*Dataset items*
********************

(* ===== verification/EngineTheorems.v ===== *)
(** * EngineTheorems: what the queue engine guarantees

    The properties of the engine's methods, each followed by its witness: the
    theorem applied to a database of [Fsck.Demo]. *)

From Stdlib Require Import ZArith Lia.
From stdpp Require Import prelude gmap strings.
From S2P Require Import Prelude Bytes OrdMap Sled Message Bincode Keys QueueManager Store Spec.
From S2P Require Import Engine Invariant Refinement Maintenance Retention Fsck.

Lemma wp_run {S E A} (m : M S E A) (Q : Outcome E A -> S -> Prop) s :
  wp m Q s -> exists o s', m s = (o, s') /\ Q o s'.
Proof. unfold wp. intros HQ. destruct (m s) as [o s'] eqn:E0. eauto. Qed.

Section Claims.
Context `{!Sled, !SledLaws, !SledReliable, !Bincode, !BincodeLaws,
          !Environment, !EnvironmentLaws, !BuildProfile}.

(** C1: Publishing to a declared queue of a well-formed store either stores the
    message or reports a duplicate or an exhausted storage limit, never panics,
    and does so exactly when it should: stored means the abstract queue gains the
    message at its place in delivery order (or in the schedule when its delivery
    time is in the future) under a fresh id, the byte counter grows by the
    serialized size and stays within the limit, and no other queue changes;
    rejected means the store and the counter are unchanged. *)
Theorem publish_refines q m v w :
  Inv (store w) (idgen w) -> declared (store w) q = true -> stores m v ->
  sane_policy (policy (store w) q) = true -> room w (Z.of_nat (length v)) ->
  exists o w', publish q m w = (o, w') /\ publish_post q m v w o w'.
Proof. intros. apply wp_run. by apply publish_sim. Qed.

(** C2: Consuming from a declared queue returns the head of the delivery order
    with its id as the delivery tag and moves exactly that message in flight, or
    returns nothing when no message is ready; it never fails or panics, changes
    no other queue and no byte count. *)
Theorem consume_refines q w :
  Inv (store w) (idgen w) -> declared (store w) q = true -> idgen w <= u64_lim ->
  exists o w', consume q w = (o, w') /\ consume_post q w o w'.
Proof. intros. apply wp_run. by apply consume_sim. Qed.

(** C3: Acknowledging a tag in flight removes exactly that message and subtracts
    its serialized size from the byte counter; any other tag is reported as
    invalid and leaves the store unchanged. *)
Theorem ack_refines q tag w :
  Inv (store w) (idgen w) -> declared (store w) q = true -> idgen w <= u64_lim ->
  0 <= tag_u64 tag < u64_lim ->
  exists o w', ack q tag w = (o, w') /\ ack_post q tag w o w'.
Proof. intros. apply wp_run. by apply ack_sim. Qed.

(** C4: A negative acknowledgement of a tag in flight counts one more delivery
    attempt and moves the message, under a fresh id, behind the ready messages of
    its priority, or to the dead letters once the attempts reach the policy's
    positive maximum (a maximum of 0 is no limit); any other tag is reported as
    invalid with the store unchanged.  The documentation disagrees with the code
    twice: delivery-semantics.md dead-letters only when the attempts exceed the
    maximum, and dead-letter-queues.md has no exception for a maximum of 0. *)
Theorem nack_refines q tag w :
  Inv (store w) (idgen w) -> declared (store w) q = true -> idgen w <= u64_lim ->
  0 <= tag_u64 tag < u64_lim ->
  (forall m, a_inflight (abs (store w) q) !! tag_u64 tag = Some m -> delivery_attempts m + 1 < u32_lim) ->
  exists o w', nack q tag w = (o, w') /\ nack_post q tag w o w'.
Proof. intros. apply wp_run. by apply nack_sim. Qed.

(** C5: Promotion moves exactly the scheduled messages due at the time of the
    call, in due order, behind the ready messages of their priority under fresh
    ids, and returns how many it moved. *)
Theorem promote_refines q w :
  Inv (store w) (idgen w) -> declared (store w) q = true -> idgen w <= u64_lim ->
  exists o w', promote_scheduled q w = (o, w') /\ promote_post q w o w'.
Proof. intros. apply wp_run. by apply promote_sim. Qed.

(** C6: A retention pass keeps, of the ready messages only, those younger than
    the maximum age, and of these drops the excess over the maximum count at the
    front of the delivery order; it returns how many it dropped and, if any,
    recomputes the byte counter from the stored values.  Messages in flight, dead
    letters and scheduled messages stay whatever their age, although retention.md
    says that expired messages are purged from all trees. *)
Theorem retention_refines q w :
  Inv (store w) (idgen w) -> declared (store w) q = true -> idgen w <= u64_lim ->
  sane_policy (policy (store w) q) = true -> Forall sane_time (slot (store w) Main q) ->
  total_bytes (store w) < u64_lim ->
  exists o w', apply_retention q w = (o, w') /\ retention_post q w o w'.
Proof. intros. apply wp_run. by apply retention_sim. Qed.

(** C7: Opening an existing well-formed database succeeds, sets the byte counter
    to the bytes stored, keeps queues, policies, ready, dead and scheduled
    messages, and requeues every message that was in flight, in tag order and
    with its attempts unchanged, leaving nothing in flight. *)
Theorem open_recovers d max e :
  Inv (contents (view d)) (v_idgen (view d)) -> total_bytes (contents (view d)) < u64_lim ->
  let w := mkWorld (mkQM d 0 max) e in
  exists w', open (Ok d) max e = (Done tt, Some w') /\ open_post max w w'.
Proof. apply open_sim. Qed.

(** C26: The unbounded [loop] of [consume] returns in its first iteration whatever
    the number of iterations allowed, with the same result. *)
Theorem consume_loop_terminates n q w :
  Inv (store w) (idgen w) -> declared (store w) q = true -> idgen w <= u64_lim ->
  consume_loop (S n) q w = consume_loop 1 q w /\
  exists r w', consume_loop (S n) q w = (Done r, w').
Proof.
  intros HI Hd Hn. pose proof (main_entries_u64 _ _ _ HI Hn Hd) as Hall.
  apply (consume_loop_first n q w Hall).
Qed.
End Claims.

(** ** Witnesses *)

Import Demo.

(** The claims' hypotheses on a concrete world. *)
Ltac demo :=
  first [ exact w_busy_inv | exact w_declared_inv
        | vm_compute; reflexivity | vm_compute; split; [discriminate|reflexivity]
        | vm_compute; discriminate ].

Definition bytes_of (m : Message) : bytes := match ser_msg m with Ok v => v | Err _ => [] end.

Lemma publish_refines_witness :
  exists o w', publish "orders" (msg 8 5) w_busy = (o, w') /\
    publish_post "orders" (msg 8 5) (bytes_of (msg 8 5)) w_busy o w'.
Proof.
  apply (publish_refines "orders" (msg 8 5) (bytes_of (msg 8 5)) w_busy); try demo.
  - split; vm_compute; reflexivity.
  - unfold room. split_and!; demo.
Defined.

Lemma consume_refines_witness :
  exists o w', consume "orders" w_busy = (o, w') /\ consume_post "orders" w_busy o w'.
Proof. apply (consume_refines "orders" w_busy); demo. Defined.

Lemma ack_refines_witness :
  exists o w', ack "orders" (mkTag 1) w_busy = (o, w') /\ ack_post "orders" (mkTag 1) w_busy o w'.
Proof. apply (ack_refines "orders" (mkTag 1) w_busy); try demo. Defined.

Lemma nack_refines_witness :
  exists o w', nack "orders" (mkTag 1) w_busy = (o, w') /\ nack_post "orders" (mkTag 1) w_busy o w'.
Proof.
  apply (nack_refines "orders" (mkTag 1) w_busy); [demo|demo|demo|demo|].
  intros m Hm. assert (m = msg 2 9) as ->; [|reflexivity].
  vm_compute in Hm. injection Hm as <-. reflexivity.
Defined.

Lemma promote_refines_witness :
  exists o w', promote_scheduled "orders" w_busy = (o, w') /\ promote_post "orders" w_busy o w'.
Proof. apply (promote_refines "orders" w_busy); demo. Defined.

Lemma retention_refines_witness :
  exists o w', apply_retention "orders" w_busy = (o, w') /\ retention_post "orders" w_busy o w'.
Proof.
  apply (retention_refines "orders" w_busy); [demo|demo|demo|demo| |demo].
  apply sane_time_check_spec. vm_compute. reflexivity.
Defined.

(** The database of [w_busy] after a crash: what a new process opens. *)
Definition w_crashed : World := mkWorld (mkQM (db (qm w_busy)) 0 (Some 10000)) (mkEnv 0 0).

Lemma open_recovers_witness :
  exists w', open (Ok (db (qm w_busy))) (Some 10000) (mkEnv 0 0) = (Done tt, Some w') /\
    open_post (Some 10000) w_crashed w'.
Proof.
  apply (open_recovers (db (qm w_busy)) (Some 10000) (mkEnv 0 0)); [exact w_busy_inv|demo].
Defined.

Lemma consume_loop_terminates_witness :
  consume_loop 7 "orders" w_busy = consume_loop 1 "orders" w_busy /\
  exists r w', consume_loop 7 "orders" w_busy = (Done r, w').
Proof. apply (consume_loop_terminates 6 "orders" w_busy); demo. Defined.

********************

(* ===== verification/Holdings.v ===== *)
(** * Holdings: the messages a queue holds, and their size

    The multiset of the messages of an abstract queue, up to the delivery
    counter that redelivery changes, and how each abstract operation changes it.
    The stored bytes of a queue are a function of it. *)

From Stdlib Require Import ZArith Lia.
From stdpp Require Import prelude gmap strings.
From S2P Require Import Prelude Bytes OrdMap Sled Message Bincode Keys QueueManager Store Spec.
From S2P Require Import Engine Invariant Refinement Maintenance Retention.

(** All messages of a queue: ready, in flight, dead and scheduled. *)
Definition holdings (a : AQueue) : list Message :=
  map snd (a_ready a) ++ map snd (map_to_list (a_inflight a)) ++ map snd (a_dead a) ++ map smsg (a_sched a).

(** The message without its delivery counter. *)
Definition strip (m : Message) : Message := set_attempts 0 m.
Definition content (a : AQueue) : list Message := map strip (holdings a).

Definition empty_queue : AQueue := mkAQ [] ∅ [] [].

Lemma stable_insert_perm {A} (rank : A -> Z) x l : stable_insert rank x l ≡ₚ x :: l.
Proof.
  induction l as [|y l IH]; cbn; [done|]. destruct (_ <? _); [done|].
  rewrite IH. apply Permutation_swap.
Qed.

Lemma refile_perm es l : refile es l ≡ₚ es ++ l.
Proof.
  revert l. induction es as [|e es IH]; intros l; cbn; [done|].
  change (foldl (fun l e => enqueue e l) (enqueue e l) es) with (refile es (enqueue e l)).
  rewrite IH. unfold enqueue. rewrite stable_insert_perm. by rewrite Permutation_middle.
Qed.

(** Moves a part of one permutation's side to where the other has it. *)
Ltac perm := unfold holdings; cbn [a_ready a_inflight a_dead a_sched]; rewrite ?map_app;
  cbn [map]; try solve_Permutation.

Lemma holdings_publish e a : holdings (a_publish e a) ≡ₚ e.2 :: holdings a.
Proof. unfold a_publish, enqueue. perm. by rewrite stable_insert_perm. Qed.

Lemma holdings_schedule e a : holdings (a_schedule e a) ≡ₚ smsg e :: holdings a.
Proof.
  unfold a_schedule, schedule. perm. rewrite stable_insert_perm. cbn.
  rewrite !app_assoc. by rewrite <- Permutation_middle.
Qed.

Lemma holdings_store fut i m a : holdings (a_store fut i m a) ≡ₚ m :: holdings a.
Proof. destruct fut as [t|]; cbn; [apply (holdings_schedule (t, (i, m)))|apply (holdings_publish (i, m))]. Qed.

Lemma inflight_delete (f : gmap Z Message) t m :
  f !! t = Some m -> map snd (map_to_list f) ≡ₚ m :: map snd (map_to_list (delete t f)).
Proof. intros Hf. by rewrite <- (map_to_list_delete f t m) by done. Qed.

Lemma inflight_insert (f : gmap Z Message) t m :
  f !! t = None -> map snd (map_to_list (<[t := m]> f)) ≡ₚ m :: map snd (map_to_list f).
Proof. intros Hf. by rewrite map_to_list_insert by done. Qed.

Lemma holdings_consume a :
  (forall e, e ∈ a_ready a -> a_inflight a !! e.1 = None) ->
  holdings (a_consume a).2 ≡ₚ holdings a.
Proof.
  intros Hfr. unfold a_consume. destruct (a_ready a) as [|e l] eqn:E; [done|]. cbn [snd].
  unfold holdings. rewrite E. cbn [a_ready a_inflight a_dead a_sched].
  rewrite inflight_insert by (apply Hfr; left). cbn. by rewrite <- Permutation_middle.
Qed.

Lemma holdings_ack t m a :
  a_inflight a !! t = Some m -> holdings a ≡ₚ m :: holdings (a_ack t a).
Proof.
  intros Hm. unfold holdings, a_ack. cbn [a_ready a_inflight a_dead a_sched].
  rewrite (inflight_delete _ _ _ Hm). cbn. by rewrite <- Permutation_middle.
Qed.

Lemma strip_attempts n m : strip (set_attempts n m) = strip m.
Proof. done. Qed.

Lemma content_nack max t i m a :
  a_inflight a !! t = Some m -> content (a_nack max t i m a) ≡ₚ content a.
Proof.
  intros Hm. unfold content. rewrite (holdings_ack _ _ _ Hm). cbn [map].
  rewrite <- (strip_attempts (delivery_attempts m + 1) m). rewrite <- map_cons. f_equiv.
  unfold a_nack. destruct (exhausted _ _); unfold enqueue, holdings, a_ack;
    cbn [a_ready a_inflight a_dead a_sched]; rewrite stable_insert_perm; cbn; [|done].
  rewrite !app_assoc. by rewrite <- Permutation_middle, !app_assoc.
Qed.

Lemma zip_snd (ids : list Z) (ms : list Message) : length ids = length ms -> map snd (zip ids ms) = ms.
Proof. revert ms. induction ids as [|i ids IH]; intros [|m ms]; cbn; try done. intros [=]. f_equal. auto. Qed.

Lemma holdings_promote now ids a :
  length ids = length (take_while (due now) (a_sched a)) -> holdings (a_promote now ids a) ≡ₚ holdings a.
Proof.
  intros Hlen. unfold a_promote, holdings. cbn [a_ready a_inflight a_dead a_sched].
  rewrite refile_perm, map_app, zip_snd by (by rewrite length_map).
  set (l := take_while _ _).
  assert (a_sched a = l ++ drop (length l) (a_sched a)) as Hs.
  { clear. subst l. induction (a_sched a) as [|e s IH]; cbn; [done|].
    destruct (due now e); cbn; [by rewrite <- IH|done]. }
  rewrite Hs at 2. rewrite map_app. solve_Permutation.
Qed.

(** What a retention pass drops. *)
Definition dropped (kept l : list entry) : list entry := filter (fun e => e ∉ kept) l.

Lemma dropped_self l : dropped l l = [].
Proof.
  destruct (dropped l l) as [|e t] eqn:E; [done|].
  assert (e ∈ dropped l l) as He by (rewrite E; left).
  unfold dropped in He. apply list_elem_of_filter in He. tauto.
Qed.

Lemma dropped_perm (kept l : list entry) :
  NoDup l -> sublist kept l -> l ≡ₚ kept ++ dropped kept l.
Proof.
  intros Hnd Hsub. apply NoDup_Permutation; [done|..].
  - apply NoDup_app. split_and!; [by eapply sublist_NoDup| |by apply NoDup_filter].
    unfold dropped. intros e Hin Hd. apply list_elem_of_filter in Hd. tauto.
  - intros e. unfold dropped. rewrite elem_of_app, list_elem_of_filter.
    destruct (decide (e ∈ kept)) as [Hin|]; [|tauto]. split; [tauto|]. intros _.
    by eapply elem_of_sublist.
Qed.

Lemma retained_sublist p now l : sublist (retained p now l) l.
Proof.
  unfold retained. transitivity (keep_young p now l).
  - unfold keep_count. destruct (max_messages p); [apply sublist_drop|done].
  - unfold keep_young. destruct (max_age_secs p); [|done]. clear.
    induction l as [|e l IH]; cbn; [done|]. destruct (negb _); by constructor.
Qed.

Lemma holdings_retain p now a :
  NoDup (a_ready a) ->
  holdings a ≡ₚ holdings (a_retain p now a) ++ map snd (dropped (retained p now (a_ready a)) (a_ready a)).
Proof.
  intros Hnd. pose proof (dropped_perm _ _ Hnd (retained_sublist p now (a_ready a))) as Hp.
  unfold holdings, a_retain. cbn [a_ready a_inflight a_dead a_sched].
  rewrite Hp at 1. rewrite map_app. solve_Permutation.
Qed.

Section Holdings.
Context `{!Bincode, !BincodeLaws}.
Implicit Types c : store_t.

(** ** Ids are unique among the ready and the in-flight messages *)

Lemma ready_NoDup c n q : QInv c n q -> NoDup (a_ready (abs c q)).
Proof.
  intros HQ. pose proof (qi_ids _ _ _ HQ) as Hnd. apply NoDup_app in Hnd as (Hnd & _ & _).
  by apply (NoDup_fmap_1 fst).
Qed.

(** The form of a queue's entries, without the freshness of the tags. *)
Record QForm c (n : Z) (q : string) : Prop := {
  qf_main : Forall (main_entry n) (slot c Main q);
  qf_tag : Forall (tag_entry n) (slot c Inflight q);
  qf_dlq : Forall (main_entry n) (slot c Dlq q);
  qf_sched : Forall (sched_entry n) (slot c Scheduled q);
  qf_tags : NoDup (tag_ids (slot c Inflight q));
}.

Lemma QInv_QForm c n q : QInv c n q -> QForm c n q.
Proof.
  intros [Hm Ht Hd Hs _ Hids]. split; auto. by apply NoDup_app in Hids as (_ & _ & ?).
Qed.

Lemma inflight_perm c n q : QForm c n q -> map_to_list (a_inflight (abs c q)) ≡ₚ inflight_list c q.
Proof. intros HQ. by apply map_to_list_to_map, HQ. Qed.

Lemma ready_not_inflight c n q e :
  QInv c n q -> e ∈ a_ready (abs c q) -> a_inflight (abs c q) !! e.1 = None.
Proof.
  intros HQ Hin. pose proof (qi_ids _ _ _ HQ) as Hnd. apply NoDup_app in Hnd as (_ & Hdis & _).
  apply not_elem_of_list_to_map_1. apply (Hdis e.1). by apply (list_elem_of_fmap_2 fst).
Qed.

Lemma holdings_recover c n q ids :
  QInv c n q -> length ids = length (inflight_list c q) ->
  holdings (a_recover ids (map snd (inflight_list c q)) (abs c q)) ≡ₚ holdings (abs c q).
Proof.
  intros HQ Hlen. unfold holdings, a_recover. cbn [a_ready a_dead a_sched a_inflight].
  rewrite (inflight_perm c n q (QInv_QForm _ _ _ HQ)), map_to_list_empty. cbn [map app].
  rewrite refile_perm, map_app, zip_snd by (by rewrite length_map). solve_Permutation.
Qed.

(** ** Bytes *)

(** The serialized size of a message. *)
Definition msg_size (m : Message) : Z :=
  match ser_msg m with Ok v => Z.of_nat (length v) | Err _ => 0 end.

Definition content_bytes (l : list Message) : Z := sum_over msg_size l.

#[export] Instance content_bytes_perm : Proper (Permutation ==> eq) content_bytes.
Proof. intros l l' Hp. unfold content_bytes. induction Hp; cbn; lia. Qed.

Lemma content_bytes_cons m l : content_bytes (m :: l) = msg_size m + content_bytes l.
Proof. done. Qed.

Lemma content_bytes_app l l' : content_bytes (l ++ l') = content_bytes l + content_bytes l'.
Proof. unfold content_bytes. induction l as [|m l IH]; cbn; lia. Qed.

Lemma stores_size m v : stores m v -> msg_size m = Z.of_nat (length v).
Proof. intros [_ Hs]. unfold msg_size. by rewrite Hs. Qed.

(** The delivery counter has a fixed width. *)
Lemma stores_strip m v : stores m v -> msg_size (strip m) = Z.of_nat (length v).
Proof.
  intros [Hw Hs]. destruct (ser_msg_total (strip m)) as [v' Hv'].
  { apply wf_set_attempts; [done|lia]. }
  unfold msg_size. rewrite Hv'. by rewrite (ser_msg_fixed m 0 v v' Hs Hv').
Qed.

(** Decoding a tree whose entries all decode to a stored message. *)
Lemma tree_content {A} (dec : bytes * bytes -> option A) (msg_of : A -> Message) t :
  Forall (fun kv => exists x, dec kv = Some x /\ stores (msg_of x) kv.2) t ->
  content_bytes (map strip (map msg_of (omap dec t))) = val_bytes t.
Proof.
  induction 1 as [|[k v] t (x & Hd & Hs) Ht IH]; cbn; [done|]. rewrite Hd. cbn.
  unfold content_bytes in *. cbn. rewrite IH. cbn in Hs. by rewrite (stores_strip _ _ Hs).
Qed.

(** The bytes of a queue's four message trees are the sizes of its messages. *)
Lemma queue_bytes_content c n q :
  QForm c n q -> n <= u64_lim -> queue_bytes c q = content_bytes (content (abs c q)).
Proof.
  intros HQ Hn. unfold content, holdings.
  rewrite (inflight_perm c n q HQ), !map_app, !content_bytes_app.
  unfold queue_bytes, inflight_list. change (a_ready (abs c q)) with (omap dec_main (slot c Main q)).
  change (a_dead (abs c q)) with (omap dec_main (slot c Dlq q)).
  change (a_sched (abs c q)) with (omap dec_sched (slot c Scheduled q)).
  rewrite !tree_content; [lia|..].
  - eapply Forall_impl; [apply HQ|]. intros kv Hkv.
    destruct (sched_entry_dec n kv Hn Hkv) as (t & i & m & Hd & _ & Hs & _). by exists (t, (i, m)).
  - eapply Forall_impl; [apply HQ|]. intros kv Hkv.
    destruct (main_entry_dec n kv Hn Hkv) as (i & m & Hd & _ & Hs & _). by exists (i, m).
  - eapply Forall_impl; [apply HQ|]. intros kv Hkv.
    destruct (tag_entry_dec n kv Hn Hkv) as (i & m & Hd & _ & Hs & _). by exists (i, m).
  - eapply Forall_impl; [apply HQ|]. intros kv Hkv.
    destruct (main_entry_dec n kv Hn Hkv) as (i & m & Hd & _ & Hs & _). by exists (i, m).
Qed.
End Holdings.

********************

Within the data above, the lines from the one with "exists o w', promote_scheduled q" to the one with "Theorem open_recovers d" must be repeated exactly; no other line belongs in the answer.

*Solution to this exercise*
  exists o w', promote_scheduled q w = (o, w') /\ promote_post q w o w'.
Proof. intros. apply wp_run. by apply promote_sim. Qed.

(** C6: A retention pass keeps, of the ready messages only, those younger than
    the maximum age, and of these drops the excess over the maximum count at the
    front of the delivery order; it returns how many it dropped and, if any,
    recomputes the byte counter from the stored values.  Messages in flight, dead
    letters and scheduled messages stay whatever their age, although retention.md
    says that expired messages are purged from all trees. *)
Theorem retention_refines q w :
  Inv (store w) (idgen w) -> declared (store w) q = true -> idgen w <= u64_lim ->
  sane_policy (policy (store w) q) = true -> Forall sane_time (slot (store w) Main q) ->
  total_bytes (store w) < u64_lim ->
  exists o w', apply_retention q w = (o, w') /\ retention_post q w o w'.
Proof. intros. apply wp_run. by apply retention_sim. Qed.

(** C7: Opening an existing well-formed database succeeds, sets the byte counter
    to the bytes stored, keeps queues, policies, ready, dead and scheduled
    messages, and requeues every message that was in flight, in tag order and
    with its attempts unchanged, leaving nothing in flight. *)
Theorem open_recovers d max e :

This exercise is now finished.